Up to this point, all we’ve done is download the publicly available Open Library data dump and used very simple tools to extract the ISBNs. Nothing that we’ve done so far has directly involved Goodreads.

Download the Goodreads page(s)

The next step is to use the ISBNs to scrape Goodreads and download the data about the books that only Goodreads has.

The trick here is that you can search on Goodreads by ISBN. This means that you can download the Goodreads page of a book just by knowing the ISBN.

The following code shows how you can do this for a single ISBN (assuming that it exists in your R environment as an object named “isbn”). This is trivial to automate to run for a bunch of ISBNs, which you would need to do if you want to assemble a large dataset to use for advanced searching.

library(httr)
library(rvest)
url <- paste0("https://www.goodreads.com/search?q=", isbn)
response <- GET(url)
soup <- read_html(response)

Process the data

Lastly, we want to turn that ugly pile of HTML into some key variables that we actually care about.

Here is some code, which I adapted from the R package Goodreader. Much of this is copied directly from the code of the function scrape_books() within that package. I made some small modifications for my own convenience, plus some non-trivial changes to the genres code (scrape_books() wasn’t getting the genres for me, which I think might be because of the recent changes in the Goodreads page layout).

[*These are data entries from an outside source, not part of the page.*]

Lemma deepMergeObjects_keeps_leaves_witness :
  let obj1 := JsObject {[ "a" := JsObject {[ "x" := JsNumber 1 ]} ]} in
  let obj2 := JsObject {[ "a" := JsObject {[ "x" := JsNumber 2; "y" := JsNumber 3 ]} ]} in
  OrdinaryKeys obj1 /\
  ["a"; "x"] <> [] /\
  getPath ["a"; "x"] obj1 = Some (JsNumber 1) /\
  isObject (JsNumber 1) = false /\
  exists merged,
    deepMergeObjects obj1 (Value obj2) = Returns merged /\
    getPath ["a"; "x"] merged = Some (JsNumber 1).
Proof.
  cbv zeta.
  assert (Hordinary : OrdinaryKeys (JsObject {[ "a" := JsObject {[ "x" := JsNumber 1 ]} ]})).
  { apply ordinary_object; [reflexivity|reflexivity|].
    intros key v [_ <-]%lookup_singleton_Some.
    apply ordinary_object; [reflexivity|reflexivity|].
    intros key' v' [_ <-]%lookup_singleton_Some. by apply ordinary_leaf. }
  assert (H1 : ["a"; "x"] <> ([] : list string)) by discriminate.
  assert (H2 : getPath ["a"; "x"] (JsObject {[ "a" := JsObject {[ "x" := JsNumber 1 ]} ]})
               = Some (JsNumber 1)) by (vm_compute; reflexivity).
  split; [exact Hordinary|]. split; [exact H1|]. split; [exact H2|]. split; [reflexivity|].
  exact (deepMergeObjects_keeps_leaves ["a"; "x"] _ _ _ Hordinary H1 H2 eq_refl).
Defined.

Lemma download_replaces_first_space_only_witness :
  "https://example.com/a.png" <> EmptyString /\
  containsSpace "my" = false /\
  exists onBlob,
    download "https://example.com/a.png" "my nice file"
      = DownloadFetches "https://example.com/a.png" onBlob /\
    forall blobURL, onBlob blobURL = mkAnchor blobURL (Some "my_nice file.png").
Proof.
  assert (H1 : "https://example.com/a.png" <> EmptyString) by discriminate.
  split; [exact H1|]. split; [reflexivity|].
  exact (download_replaces_first_space_only "https://example.com/a.png" "my" "nice file"
           H1 eq_refl).
Defined.

End UtilityFacts.

(* ===================================================================== *)
(** ** Further properties of the user ledger *)
(* ===================================================================== *)

Module LedgerMore.
Import Js Ledger LedgerFacts.
#[local] Open Scope list_scope.
#[local] Open Scope prog_scope.

(** *** Failures and missing records *)

(** X9.  An [Error] that the store raises while an action runs, whichever
    action and wherever in it, has its message logged once and comes back to
    the caller as an [Error] whose message is that message after "Error: ". *)
Theorem store_error_logged_and_rethrown (op : Operation) (message : string)
      (pre : list (option Thrown)) (w : World) :
  Forall (fun f => f = None) pre ->
  failures w = pre ++ Some (ErrorInstance message) :: failures (snd (run (action op) w)) ->
  fst (run (action op) w) = Rejects (ErrorInstance ("Error: " +:+ message)) /\
  console (snd (run (action op) w)) = console w ++ [message].
Proof.
  intros Hpre Hf.
  exact (store_failure_at_boundary op pre (ErrorInstance message) w Hpre Hf).
Qed.

(** X10.  [getUserById] of a [clerkId] that no record has rejects with
    "Error: User not found", logs "User not found" and leaves the collection
    as it was. *)
Theorem getUserById_not_found (userId : string) (w : World) :
  quiet w ->
  findFirst (ByClerkId userId) (users w) = None ->
  let '(outcome, w') := run (getUserById userId) w in
  outcome = Rejects (ErrorInstance "Error: User not found") /\
  users w' = users w /\
  console w' = console w ++ ["User not found"].
Proof.
  intros Hq Hnone. rewrite run_getUserById_quiet by done. cbv zeta. rewrite Hnone.
  destruct (afterConnect_data w) as (Hu & _ & Hc & _). simpl.
  by rewrite Hu, Hc.
Qed.

(** X11.  [updateUser] of a [clerkId] that no record has inserts nothing: it
    rejects with "Error: User update failed" and leaves the collection as it
    was. *)
Theorem updateUser_not_found (clerkId : string) (user : UpdateUserParams.t) (w : World) :
  quiet w ->
  findFirst (ByClerkId clerkId) (users w) = None ->
  let '(outcome, w') := run (updateUser clerkId user) w in
  outcome = Rejects (ErrorInstance "Error: User update failed") /\
  users w' = users w /\
  console w' = console w ++ ["User update failed"].
Proof.
  intros Hq Hnone. rewrite run_updateUser_quiet by done. cbv zeta.
  rewrite (updateFirst_None _ _ _ Hnone).
  destruct (afterConnect_data w) as (Hu & _ & Hc & _). simpl.
  by rewrite Hu, Hc.
Qed.

(** X12.  [deleteUser] of a [clerkId] that no record has rejects with
    "Error: User not found", removes nothing and does not call
    [revalidatePath]. *)
Theorem deleteUser_of_nobody (clerkId : string) (w : World) :
  quiet w ->
  findFirst (ByClerkId clerkId) (users w) = None ->
  let '(outcome, w') := run (deleteUser clerkId) w in
  outcome = Rejects (ErrorInstance "Error: User not found") /\
  users w' = users w /\
  revalidated w' = revalidated w.
Proof.
  intros Hq Hnone. rewrite run_deleteUser_quiet by done. cbv zeta.
  rewrite (removeFirst_None _ _ Hnone).
  destruct (afterConnect_data w) as (Hu & _ & _ & Hr & _). simpl.
  by rewrite Hu, Hr.
Qed.

(** X13.  [deleteUser] of a stored user removes that record and no other:
    the records before it and after it stay, in their order, and
    [revalidatePath("/")] is called once. *)
Theorem deleteUser_removes_one (clerkId : string) (w : World) (found : User.t) :
  quiet w -> wellFormed w ->
  findFirst (ByClerkId clerkId) (users w) = Some found ->
  exists l1 l2,
    users w = l1 ++ found :: l2 /\
    users (snd (run (deleteUser clerkId) w)) = l1 ++ l2 /\
    revalidated (snd (run (deleteUser clerkId) w)) = revalidated w ++ ["/"].
Proof.
  intros Hq (Hids & _ & _) Hfind. rewrite run_deleteUser_quiet by done. cbv zeta.
  destruct (findFirst_split _ _ _ Hfind) as (l1 & l2 & Hsplit & Hl1 & Hm).
  exists l1, l2. split; [done|].
  rewrite Hsplit in Hids |- *. rewrite (removeFirst_app _ _ _ _ Hl1 Hm).
  assert (Hgone : findFirst (ById (User._id found)) (l1 ++ l2) = None).
  { apply findFirst_None. eapply Forall_impl; [exact (unique_key_absent _ _ _ _ Hids)|].
    intros x Hx. simpl. by apply bool_decide_eq_false. }
  rewrite (removeFirst_None _ _ Hgone).
  destruct (afterConnect_data w) as (_ & _ & _ & Hrev & _).
  simpl. by rewrite Hrev.
Qed.

(** X14.  After [deleteUser] of a stored user, [getUserById] and
    [updateUser] of the same [clerkId] reject: the user is gone. *)
Theorem deleteUser_then_lookup (clerkId : string) (user : UpdateUserParams.t)
      (w : World) (found : User.t) :
  quiet w -> wellFormed w ->
  findFirst (ByClerkId clerkId) (users w) = Some found ->
  let w' := snd (run (deleteUser clerkId) w) in
  fst (run (getUserById clerkId) w') = Rejects (ErrorInstance "Error: User not found") /\
  fst (run (updateUser clerkId user) w') = Rejects (ErrorInstance "Error: User update failed").
Proof.
  intros Hq Hwf Hfind w'.
  assert (Hq' : quiet w') by by apply quiet_run.
  assert (Hgone : findFirst (ByClerkId clerkId) (users w') = None).
  { destruct Hwf as (Hids & Hclerks & _). subst w'.
    rewrite run_deleteUser_quiet by done. cbv zeta.
    destruct (findFirst_split _ _ _ Hfind) as (l1 & l2 & Hsplit & Hl1 & Hm).
    rewrite Hsplit in Hids, Hclerks |- *. rewrite (removeFirst_app _ _ _ _ Hl1 Hm).
    assert (Hnone : findFirst (ByClerkId clerkId) (l1 ++ l2) = None).
    { apply findFirst_None. eapply Forall_impl; [exact (unique_key_absent _ _ _ _ Hclerks)|].
      intros x Hx. simpl. apply bool_decide_eq_false.
      simpl in Hm. apply bool_decide_eq_true in Hm. congruence. }
    by destruct (removeFirst (ById (User._id found)) (l1 ++ l2)) as [[d us']|] eqn:Hrm;
      simpl; [apply removeFirst_sublist in Hrm;
              apply findFirst_None; apply findFirst_None in Hnone;
              rewrite Forall_forall in Hnone |- *; intros x Hx; apply Hnone;
              eapply elem_of_sublist; eauto|]. }
  split.
  - rewrite run_getUserById_quiet by done. cbv zeta. by rewrite Hgone.
  - rewrite run_updateUser_quiet by done. cbv zeta.
    by rewrite (updateFirst_None _ _ _ Hgone).
Qed.


(** *** What an update touches *)

Lemma perform_outcome {R : Type} (call : StoreCall R) (w : World) :
  (exists t, perform call w = (inl t, record call w)) \/
  perform call w = serve call (record call w).
Proof. unfold perform. destruct (failures w) as [|[t|] fs]; eauto. Qed.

This code is for a single book, but it is also trivial to automate for many books.

library(magrittr)

book_title <- soup %>% rvest::html_node("h1[data-testid='bookTitle']") %>%
           rvest::html_text() %>% gsub("\n", " ", x = .) %>%
           trimws()

  genres_div <- soup %>% rvest::html_node("[data-testid='genresList']")
  genres <- ""
  if (!is.null(genres_div) & !is.na(genres_div)) {
                genres <- genres_div %>% rvest::html_nodes("*") %>%  #modified
                  rvest::html_text(trim = TRUE)
                genres <- unique(genres)
                genres <- genres[c(4:(length(genres)-2))] #modified
                genres <- toString(genres)
            }

  rating_bars <- soup %>% rvest::html_nodes("div.RatingsHistogram__bar")
  rating_distribution <- sapply(rating_bars, function(bar) {
        rating <- bar %>% rvest::html_attr("aria-label") %>%
          stringr::str_extract("^[0-9]")
        num_ratings <- bar %>% rvest::html_node("div.RatingsHistogram__labelTotal") %>%
          rvest::html_text() %>% stringr::str_extract("^[0-9,]+") %>%
          gsub(",", "", x = .)
        stats::setNames(num_ratings, rating)
      })
   rating_distribution <- toString(rating_distribution)

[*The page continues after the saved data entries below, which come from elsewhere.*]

(** * Reference-location engine and shell environments of devbox

    A shallow embedding of [internal/patchpkg/search.go] ([searchFile],
    [searchEnv], [searchGlobs], [globEscape] and [reRemovedRefs]) and of the
    functions on environments of [internal/devbox/envvars.go] ([exportify],
    [exportifyElvish], [addEnvIfNotPreviouslySetByDevbox] and
    [markEnvsAsSetByDevbox]), together with the pieces of the Go runtime and
    standard library they call (UTF-8 decoding and encoding,
    [io.LimitedReader], [io.ReadAll], the match loop of [regexp],
    [strings.Cut], [strings.TrimSpace]). *)

From Stdlib Require Import ZArith Lia Bool List.
From Stdlib Require Import Strings.String Strings.Ascii Strings.Byte.
From stdpp Require Import base option list gmap strings sorting.

Local Open Scope Z_scope.

(** * The program *)

(** ** Bytes, strings and runes

    A Go [string] is an immutable sequence of bytes and is modelled as
    [string]; a [[]byte] is a [list byte].  [bytesOf] is the conversion
    [[]byte(s)] and [stringOf] the conversion [string(b)]. *)

Module Go.

Definition bytesOf (s : string) : list byte := list_byte_of_string s.
Definition stringOf (b : list byte) : string := string_of_list_byte b.

(** The numeric value of a byte, and Go's truncating conversion [byte(x)]. *)
Definition byteZ (b : byte) : Z := Z.of_N (Byte.to_N b).
Definition toByte (z : Z) : byte :=
  match Byte.of_N (Z.to_N (z mod 256)) with
  | Some b => b
  | None => x00
  end.

Definition rune := Z.

End Go.

Import Go.

(** ** UTF-8 ([runtime/utf8.go] and [unicode/utf8]) *)

Module utf8.

Definition RuneError : rune := 0xFFFD.
Definition RuneSelf : Z := 0x80.
Definition MaxRune : rune := 0x10FFFF.
Definition surrogateMin : rune := 0xD800.
Definition surrogateMax : rune := 0xDFFF.

Definition t1 : Z := 0x00.
Definition tx : Z := 0x80.
Definition t2 : Z := 0xC0.
Definition t3 : Z := 0xE0.
Definition t4 : Z := 0xF0.
Definition t5 : Z := 0xF8.

Definition maskx : Z := 0x3F.
Definition mask2 : Z := 0x1F.
Definition mask3 : Z := 0x0F.
Definition mask4 : Z := 0x07.

Definition rune1Max : rune := 0x7F.
Definition rune2Max : rune := 0x7FF.
Definition rune3Max : rune := 0xFFFF.

Definition locb : Z := 0x80.
Definition hicb : Z := 0xBF.

(** [locb <= c && c <= hicb]: [c] is a continuation byte. *)
Definition isCont (c : byte) : bool := (locb <=? byteZ c) && (byteZ c <=? hicb).

(** [decoderune(s, k)] on the suffix [s[k:]]: the rune that starts there and
    the number of bytes it occupies.  An encoding that is truncated,
    overlong, a surrogate or out of range decodes to [RuneError] with
    width 1. *)
Definition decoderune (s : list byte) : rune * nat :=
  match s with
  | [] => (RuneError, 1%nat)
  | s0 :: rest =>
    if (t2 <=? byteZ s0) && (byteZ s0 <? t3) then
      match rest with
      | s1 :: _ =>
        if isCont s1 then
          let r := Z.lor (Z.shiftl (Z.land (byteZ s0) mask2) 6)
                         (Z.land (byteZ s1) maskx) in
          if rune1Max <? r then (r, 2%nat) else (RuneError, 1%nat)
        else (RuneError, 1%nat)
      | _ => (RuneError, 1%nat)
      end
    else if (t3 <=? byteZ s0) && (byteZ s0 <? t4) then
      match rest with
      | s1 :: s2 :: _ =>
        if isCont s1 && isCont s2 then
          let r := Z.lor (Z.lor (Z.shiftl (Z.land (byteZ s0) mask3) 12)
                                (Z.shiftl (Z.land (byteZ s1) maskx) 6))
                         (Z.land (byteZ s2) maskx) in
          if (rune2Max <? r) && negb ((surrogateMin <=? r) && (r <=? surrogateMax))
          then (r, 3%nat) else (RuneError, 1%nat)
        else (RuneError, 1%nat)
      | _ => (RuneError, 1%nat)
      end
    else if (t4 <=? byteZ s0) && (byteZ s0 <? t5) then
      match rest with
      | s1 :: s2 :: s3 :: _ =>
        if isCont s1 && isCont s2 && isCont s3 then
          let r := Z.lor (Z.lor (Z.lor (Z.shiftl (Z.land (byteZ s0) mask4) 18)
                                       (Z.shiftl (Z.land (byteZ s1) maskx) 12))
                                (Z.shiftl (Z.land (byteZ s2) maskx) 6))
                         (Z.land (byteZ s3) maskx) in
          if (rune3Max <? r) && (r <=? MaxRune)
          then (r, 4%nat) else (RuneError, 1%nat)
        else (RuneError, 1%nat)
      | _ => (RuneError, 1%nat)
      end
    else (RuneError, 1%nat)
  end.

(** One step of [for _, r := range s] (and of [regexp]'s [inputBytes.step]):
    an ASCII byte is its own rune, anything else goes through the decoder.
    At the end of the input the width is 0. *)
Definition step (s : list byte) : rune * nat :=
  match s with
  | [] => (-1, 0%nat)
  | c :: _ => if byteZ c <? RuneSelf then (byteZ c, 1%nat) else decoderune s
  end.

(** The runes visited by [for _, r := range s].  [skip] counts the bytes of
    the current rune that are still to be passed over. *)
Fixpoint rangeFrom (skip : nat) (s : list byte) : list rune :=
  match s with
  | [] => []
  | _ :: rest =>
    match skip with
    | S k => rangeFrom k rest
    | O => let '(r, w) := step s in r :: rangeFrom (w - 1) rest
    end
  end.

Definition range (s : string) : list rune := rangeFrom 0 (bytesOf s).

(** [utf8.AppendRune(p, r)], with [appendRuneNonASCII] inlined.  [uint32(r)]
    makes a negative rune large, so it falls to the default case. *)
Definition AppendRune (p : list byte) (r : rune) : list byte :=
  let i := r mod 2 ^ 32 in
  if i <=? rune1Max then p ++ [toByte r]
  else if i <=? rune2Max then
    p ++ [toByte (Z.lor t2 (byteZ (toByte (Z.shiftr r 6))));
          toByte (Z.lor tx (Z.land (byteZ (toByte r)) maskx))]
  else if (i <? surrogateMin) || ((surrogateMax <? i) && (i <=? rune3Max)) then
    p ++ [toByte (Z.lor t3 (byteZ (toByte (Z.shiftr r 12))));
          toByte (Z.lor tx (Z.land (byteZ (toByte (Z.shiftr r 6))) maskx));
          toByte (Z.lor tx (Z.land (byteZ (toByte r)) maskx))]
  else if (rune3Max <? i) && (i <=? MaxRune) then
    p ++ [toByte (Z.lor t4 (byteZ (toByte (Z.shiftr r 18))));
          toByte (Z.lor tx (Z.land (byteZ (toByte (Z.shiftr r 12))) maskx));
          toByte (Z.lor tx (Z.land (byteZ (toByte (Z.shiftr r 6))) maskx));
          toByte (Z.lor tx (Z.land (byteZ (toByte r)) maskx))]
  else p ++ [xef; xbf; xbd].

End utf8.

(** ** [globEscape] *)

(** [strings.ContainsAny(s, chars)] for a [chars] made of ASCII characters:
    some byte of [s] is one of them. *)
Definition ContainsAny (s : string) (chars : list byte) : bool :=
  existsb (fun c => existsb (Byte.eqb c) chars) (bytesOf s).

Definition metaChars : list byte := ["*"; "?"; "\"; "["]%byte.

(** The [switch r { case '*', '?', '\\', '[': ... }] test. *)
Definition isMeta (r : rune) : bool :=
  (r =? 42) || (r =? 63) || (r =? 92) || (r =? 91).

(** The body of the [for _, r := range s] loop. *)
Definition escapeRune (b : list byte) (r : rune) : list byte :=
  let b := if isMeta r then b ++ ["\"%byte] else b in
  utf8.AppendRune b r.

(** The slow path: the loop over the runes of [s]. *)
Definition globEscapeSlow (s : string) : string :=
  stringOf (fold_left escapeRune (utf8.range s) []).

Definition globEscape (s : string) : string :=
  if negb (ContainsAny s metaChars) then s
  else globEscapeSlow s.

(** ** Readers ([io/fs], [io.LimitedReader], [io.ReadAll]) *)

Inductive error : Type :=
  | EOF
  | ErrNotExist
  | ErrPermission
  | ErrIO (msg : string).

(** An open file as a reader: the bytes still to be delivered, the way the
    stream ends once they are delivered ([None]: end of file, [Some e]: the
    read fails with [e]), and the largest number of bytes a single [Read]
    hands out, less one. *)
Record File : Type := mkFile {
  pending : list byte;
  failure : option error;
  chunk : nat
}.

(** [fs.FS]: [Open] either fails or gives a file. *)
Definition FS : Type := string → error + File.

(** [f.Read(p)] with [len(p) = n]: the bytes read, the error and the file
    afterwards. *)
Definition File_Read (f : File) (n : nat) : list byte * option error * File :=
  match n with
  | O => ([], None, f)
  | S _ =>
    match pending f with
    | [] => ([], Some (default EOF (failure f)), f)
    | _ :: _ =>
      let k := Nat.min n (S (chunk f)) in
      (take k (pending f), None,
       mkFile (drop k (pending f)) (failure f) (chunk f))
    end
  end.

Record LimitedReader : Type := mkLimited {
  R : File;
  N : Z
}.

(** [(l *LimitedReader).Read(p)] with [len(p) = n]. *)
Definition LimitedReader_Read (l : LimitedReader) (n : nat)
  : list byte * option error * LimitedReader :=
  if N l <=? 0 then ([], Some EOF, l)
  else
    let n := if N l <? Z.of_nat n then Z.to_nat (N l) else n in
    let '(data, err, f) := File_Read (R l) n in
    (data, err, mkLimited f (N l - Z.of_nat (length data))).

(** The capacity [append] picks when the buffer is full (the rounding up to
    an allocation size class is left out). *)
Definition growCap (cap : nat) : nat :=
  if (cap <? 256)%nat then (2 * cap + 1)%nat
  else (cap + (cap + 768) / 4)%nat.

(** The loop of [io.ReadAll]: [b] is the buffer filled so far, [cap] its
    capacity.  [None] when [fuel] iterations were not enough. *)
Fixpoint ReadAllLoop (fuel : nat) (r : LimitedReader) (b : list byte) (cap : nat)
  : option (list byte * option error) :=
  match fuel with
  | O => None
  | S fuel =>
    let '(data, err, r) := LimitedReader_Read r (cap - length b) in
    let b := b ++ data in
    match err with
    | Some e =>
      Some (b, match e with EOF => None | _ => Some e end)
    | None =>
      let cap := if (length b =? cap)%nat then growCap cap else cap in
      ReadAllLoop fuel r b cap
    end
  end.

(** [io.ReadAll(r)].  Every iteration but the last one reads at least one
    byte, so one more iteration than there are pending bytes is enough
    ([ReadAllLoop_limited] below). *)
Definition ReadAll (r : LimitedReader) : list byte * option error :=
  default ([], Some (ErrIO "no progress"))
          (ReadAllLoop (S (length (pending (R r)))) r [] 512).

(** ** [regexp] *)

(** A compiled pattern, as far as this package uses one.  [doExecute b pos]
    is the leftmost match of the pattern in [b] that starts at or after
    [pos], as the pair of its start and end.  The two laws are those of a
    leftmost search: the match lies in [b] at or after [pos], and searching
    again from where it starts finds it again. *)
Record Regexp : Type := mkRegexp {
  doExecute : list byte → nat → option (nat * nat);
  doExecute_bounds : ∀ b pos m0 m1,
    doExecute b pos = Some (m0, m1) →
    (pos ≤ m0 ∧ m0 ≤ m1 ∧ m1 ≤ length b)%nat;
  doExecute_restart : ∀ b pos m0 m1,
    doExecute b pos = Some (m0, m1) →
    doExecute b m0 = Some (m0, m1)
}.

(** The loop of [(re *Regexp).allMatches]: [i] counts the matches delivered,
    [n] bounds them. *)
Fixpoint allMatchesLoop (re : Regexp) (b : list byte) (n : nat) (fuel : nat)
    (pos i : nat) (prevMatchEnd : Z) : option (list (nat * nat)) :=
  if negb ((i <? n)%nat && (pos <=? length b)%nat) then Some []
  else
    match fuel with
    | O => None
    | S fuel =>
      match doExecute re b pos with
      | None => Some []
      | Some (m0, m1) =>
        let '(accept, pos') :=
          if (m1 =? pos)%nat then
            (* an empty match: not allowed right after a previous match *)
            (negb (Z.of_nat m0 =? prevMatchEnd),
             let width := snd (utf8.step (drop pos b)) in
             if (0 <? width)%nat then (pos + width)%nat
             else (length b + 1)%nat)
          else (true, m1) in
        rest ← allMatchesLoop re b n fuel pos'
                 (if accept then S i else i) (Z.of_nat m1);
        Some (if accept then (m0, m1) :: rest else rest)
      end
    end.

(** [re.FindAllIndex(b, n)] for [n < 0].  Every iteration of the loop moves
    [pos] forward, so [length b + 1] iterations are enough
    ([FindAllIndex_loop] below). *)
Definition FindAllIndex (re : Regexp) (b : list byte) : list (nat * nat) :=
  default [] (allMatchesLoop re b (length b + 1) (length b + 1) 0 0 (-1)).

(** [re.FindString(s)]. *)
Definition FindString (re : Regexp) (s : string) : string :=
  match doExecute re (bytesOf s) 0 with
  | None => ""
  | Some (a0, a1) => stringOf (take (a1 - a0) (drop a0 (bytesOf s)))
  end.

(** ** [searchFile] *)

Definition maxFileSize : Z := Z.shiftl 1 30.

Record fileSlice : Type := mkFileSlice {
  path : string;
  data : list byte;
  offset : Z
}.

   book_details <- soup %>% rvest::html_node("div.DetailsLayoutRightParagraph") %>%
          rvest::html_text()
   author <- soup %>% rvest::html_node("a.ContributorLink") %>%
           rvest::html_node("span.ContributorLink__name") %>%
           rvest::html_text(trim = TRUE)

   num_reviews <- soup %>% rvest::html_node("span[data-testid='reviewsCount']") %>%
           rvest::html_text() %>% gsub("[^0-9]", "", x = .)
   average_rating <- soup %>% rvest::html_node("div.RatingStatistics__rating") %>%
           rvest::html_text(trim = TRUE)

   data.frame(book_title,author,genres,num_reviews,average_rating,rating_distribution,book_details)